>>
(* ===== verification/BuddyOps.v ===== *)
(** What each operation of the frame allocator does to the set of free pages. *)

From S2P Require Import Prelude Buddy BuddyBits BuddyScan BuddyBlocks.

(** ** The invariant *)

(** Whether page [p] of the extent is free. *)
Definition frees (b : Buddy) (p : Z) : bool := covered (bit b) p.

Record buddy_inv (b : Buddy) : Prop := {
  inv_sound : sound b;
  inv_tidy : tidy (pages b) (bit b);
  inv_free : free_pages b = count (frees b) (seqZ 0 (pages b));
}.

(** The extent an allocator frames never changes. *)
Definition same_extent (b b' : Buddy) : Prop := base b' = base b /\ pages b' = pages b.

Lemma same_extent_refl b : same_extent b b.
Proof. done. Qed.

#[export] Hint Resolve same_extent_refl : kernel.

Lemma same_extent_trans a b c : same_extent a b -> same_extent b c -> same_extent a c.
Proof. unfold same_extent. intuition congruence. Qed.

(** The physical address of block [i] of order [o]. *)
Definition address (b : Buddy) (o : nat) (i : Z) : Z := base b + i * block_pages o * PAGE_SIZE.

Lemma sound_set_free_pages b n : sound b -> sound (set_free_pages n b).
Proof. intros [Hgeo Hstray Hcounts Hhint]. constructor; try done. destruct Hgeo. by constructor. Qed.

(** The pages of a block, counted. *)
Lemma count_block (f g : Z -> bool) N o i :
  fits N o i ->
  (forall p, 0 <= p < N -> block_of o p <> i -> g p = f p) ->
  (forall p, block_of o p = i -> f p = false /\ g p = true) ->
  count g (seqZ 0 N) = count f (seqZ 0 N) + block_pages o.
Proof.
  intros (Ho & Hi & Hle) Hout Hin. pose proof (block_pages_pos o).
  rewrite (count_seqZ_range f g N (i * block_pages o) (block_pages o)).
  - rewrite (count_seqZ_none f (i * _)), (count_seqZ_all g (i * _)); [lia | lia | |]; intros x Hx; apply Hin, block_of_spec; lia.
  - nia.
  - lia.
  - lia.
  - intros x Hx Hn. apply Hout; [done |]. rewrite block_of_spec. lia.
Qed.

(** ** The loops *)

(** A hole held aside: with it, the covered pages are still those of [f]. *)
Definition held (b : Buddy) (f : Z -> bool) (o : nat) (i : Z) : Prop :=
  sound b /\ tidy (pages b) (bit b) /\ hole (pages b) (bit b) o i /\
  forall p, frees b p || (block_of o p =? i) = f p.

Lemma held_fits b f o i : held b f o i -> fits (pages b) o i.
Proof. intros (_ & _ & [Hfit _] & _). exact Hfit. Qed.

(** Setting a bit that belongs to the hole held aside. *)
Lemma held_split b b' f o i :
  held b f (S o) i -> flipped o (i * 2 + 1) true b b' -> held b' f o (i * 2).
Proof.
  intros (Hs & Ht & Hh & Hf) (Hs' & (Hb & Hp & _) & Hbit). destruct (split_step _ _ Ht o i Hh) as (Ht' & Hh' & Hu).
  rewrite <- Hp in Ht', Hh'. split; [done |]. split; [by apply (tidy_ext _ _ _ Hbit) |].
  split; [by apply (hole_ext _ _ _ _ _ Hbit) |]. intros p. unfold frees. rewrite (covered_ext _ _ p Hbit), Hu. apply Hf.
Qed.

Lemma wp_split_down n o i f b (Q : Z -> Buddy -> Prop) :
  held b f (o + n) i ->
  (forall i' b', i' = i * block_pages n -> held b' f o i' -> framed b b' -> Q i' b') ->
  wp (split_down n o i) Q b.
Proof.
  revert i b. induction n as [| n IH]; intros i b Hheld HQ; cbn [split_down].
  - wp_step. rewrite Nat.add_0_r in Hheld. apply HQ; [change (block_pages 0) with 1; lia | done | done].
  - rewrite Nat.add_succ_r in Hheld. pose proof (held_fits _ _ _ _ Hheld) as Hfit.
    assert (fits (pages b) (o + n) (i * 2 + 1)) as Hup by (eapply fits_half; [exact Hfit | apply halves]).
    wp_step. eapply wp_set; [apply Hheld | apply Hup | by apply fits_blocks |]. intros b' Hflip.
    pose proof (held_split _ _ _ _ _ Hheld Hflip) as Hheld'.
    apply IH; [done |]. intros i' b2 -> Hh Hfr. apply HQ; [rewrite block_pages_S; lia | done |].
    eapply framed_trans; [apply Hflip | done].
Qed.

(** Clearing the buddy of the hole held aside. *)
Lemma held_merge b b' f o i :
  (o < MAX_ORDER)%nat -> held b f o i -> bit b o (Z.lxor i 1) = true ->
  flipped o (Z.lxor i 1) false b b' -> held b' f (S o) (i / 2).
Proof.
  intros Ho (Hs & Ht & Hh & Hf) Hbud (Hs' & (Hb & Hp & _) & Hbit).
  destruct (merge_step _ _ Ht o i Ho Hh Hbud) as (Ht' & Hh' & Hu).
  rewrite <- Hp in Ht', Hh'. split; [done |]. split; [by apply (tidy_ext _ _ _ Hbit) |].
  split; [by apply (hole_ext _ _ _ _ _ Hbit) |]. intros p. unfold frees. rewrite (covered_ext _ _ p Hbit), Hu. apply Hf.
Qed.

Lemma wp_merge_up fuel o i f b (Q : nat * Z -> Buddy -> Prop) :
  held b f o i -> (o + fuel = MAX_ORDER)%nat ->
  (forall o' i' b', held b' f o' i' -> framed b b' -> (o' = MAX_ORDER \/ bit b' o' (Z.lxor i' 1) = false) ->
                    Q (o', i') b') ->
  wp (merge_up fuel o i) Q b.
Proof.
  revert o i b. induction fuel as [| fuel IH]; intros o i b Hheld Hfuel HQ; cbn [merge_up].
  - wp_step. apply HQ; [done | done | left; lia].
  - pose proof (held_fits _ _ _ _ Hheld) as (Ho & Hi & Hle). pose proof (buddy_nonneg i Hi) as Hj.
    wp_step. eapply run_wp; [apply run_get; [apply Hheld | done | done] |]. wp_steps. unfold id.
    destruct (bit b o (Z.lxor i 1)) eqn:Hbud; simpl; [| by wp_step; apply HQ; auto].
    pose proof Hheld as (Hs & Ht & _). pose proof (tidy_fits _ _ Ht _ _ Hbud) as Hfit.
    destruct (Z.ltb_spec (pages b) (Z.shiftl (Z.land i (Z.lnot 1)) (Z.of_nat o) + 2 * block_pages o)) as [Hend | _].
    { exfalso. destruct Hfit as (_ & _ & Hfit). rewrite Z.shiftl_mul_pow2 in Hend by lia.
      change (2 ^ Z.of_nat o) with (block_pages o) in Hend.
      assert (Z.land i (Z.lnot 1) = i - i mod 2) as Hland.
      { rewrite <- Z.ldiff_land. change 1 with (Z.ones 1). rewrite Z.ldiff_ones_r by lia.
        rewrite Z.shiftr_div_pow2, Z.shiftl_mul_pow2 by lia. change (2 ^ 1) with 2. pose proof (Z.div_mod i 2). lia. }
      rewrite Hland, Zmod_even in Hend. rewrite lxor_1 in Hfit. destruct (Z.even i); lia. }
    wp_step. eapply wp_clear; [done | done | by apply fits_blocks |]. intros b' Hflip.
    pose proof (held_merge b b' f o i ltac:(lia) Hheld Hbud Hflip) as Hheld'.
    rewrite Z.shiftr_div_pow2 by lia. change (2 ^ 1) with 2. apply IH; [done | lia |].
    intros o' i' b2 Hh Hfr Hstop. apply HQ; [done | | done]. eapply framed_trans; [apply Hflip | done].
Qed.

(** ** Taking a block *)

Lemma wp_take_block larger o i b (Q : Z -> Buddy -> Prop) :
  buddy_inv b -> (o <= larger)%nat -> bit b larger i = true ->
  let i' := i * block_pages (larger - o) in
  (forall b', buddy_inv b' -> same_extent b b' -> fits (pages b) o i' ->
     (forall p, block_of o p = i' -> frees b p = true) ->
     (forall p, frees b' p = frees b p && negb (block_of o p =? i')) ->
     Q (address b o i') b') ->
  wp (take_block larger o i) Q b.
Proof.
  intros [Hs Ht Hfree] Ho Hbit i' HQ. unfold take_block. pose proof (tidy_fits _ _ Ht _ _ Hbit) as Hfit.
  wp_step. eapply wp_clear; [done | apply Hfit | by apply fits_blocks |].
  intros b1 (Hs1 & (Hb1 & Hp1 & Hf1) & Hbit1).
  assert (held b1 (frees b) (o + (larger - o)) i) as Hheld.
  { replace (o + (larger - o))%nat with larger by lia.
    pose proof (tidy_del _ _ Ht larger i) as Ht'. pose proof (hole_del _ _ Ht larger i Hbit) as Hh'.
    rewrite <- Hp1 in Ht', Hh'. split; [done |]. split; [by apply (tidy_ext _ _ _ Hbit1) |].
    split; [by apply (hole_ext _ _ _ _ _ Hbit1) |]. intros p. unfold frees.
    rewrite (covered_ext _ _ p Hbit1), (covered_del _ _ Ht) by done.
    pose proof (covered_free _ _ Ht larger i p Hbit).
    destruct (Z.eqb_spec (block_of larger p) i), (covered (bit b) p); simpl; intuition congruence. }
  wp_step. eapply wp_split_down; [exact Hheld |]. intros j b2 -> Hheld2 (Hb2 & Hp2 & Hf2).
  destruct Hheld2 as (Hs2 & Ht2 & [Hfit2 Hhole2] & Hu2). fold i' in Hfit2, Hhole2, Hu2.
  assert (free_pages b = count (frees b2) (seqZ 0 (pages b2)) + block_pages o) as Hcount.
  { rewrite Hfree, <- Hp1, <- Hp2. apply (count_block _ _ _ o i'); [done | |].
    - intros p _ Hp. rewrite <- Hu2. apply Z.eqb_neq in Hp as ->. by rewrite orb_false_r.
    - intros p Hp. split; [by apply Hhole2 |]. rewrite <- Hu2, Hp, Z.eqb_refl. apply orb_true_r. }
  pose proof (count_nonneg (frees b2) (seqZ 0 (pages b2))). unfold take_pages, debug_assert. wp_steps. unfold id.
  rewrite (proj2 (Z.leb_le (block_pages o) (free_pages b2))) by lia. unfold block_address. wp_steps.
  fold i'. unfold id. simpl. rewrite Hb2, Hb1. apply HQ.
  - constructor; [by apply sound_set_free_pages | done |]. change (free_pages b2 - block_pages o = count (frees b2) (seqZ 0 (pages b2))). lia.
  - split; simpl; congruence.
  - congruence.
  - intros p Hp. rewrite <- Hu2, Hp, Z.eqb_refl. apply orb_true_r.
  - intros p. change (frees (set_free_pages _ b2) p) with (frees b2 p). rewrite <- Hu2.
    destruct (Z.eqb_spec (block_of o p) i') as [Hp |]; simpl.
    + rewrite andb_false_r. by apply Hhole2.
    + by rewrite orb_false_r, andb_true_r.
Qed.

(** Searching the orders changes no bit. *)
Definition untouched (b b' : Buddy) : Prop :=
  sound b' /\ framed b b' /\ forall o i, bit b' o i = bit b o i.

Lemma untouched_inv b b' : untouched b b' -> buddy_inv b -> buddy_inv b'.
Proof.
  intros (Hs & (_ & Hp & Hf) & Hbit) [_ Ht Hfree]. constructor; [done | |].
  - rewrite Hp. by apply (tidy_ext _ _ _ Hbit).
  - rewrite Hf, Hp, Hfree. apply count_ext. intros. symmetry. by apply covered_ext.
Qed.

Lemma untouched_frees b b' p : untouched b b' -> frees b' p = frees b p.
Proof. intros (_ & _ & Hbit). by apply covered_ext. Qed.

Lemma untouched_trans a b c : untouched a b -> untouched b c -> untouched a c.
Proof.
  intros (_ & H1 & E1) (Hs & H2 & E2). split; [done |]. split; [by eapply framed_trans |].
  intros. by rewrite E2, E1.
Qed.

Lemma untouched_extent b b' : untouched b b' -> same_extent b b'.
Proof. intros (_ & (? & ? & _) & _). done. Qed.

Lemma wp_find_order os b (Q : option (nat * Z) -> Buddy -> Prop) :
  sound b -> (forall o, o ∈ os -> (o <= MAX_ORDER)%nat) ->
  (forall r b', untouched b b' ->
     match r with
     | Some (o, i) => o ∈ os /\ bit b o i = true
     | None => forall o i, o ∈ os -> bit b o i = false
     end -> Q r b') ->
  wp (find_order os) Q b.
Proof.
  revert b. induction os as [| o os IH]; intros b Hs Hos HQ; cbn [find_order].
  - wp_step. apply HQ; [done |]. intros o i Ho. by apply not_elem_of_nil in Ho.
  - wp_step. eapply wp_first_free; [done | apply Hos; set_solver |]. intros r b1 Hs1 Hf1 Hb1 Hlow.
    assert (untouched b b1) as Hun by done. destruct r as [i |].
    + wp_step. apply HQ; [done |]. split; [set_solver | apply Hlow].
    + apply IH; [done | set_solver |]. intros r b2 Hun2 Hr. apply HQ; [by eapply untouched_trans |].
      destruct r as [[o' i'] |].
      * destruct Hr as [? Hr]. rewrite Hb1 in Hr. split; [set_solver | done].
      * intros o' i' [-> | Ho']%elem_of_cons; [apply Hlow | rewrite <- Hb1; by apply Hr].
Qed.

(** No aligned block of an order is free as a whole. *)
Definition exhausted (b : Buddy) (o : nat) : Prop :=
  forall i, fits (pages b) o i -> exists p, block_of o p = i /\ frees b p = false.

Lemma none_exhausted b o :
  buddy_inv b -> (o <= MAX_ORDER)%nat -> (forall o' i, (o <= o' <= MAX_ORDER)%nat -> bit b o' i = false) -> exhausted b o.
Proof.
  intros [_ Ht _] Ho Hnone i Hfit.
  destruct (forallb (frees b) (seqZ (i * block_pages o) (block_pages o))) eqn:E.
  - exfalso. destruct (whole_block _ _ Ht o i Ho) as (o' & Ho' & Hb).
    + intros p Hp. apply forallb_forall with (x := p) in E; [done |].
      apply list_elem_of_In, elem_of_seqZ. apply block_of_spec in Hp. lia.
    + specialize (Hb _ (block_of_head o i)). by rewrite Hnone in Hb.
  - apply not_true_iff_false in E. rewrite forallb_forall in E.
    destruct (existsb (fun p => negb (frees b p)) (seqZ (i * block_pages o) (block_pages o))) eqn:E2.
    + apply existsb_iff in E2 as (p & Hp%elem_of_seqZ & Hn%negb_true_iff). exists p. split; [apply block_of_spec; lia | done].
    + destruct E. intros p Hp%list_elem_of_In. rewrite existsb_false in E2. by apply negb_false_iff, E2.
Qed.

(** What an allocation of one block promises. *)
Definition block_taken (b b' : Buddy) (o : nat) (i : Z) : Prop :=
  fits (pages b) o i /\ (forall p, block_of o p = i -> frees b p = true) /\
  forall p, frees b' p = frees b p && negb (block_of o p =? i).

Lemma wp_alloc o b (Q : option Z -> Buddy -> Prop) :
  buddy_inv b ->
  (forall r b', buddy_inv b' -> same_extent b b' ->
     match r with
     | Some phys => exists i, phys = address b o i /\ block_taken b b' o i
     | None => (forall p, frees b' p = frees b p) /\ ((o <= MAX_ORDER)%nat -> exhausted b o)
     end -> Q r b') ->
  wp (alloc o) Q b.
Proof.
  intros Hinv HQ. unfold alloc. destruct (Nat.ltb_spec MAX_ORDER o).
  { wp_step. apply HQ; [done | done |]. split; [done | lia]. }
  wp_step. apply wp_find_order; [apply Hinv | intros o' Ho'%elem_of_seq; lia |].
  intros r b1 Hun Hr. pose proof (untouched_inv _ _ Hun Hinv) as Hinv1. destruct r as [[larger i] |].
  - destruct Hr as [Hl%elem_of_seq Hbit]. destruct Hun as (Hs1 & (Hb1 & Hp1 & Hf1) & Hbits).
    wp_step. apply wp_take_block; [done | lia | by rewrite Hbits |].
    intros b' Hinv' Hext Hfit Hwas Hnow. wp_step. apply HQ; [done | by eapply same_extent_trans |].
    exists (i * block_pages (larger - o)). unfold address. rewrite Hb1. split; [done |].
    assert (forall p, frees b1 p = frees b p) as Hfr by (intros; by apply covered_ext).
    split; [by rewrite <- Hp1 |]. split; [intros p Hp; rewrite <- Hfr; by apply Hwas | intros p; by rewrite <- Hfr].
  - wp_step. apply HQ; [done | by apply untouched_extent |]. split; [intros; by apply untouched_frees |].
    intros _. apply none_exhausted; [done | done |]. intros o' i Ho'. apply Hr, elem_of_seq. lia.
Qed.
<<
### Task prompt
If a line in the listing contains the string "Definition", copy it.

### Answer to this problem
Definition frees (b : Buddy) (p : Z) : bool := covered (bit b) p.
Definition same_extent (b b' : Buddy) : Prop := base b' = base b /\ pages b' = pages b.
Definition address (b : Buddy) (o : nat) (i : Z) : Z := base b + i * block_pages o * PAGE_SIZE.
Definition held (b : Buddy) (f : Z -> bool) (o : nat) (i : Z) : Prop :=
Definition untouched (b b' : Buddy) : Prop :=
Definition exhausted (b : Buddy) (o : nat) : Prop :=
Definition block_taken (b b' : Buddy) (o : nat) (i : Z) : Prop :=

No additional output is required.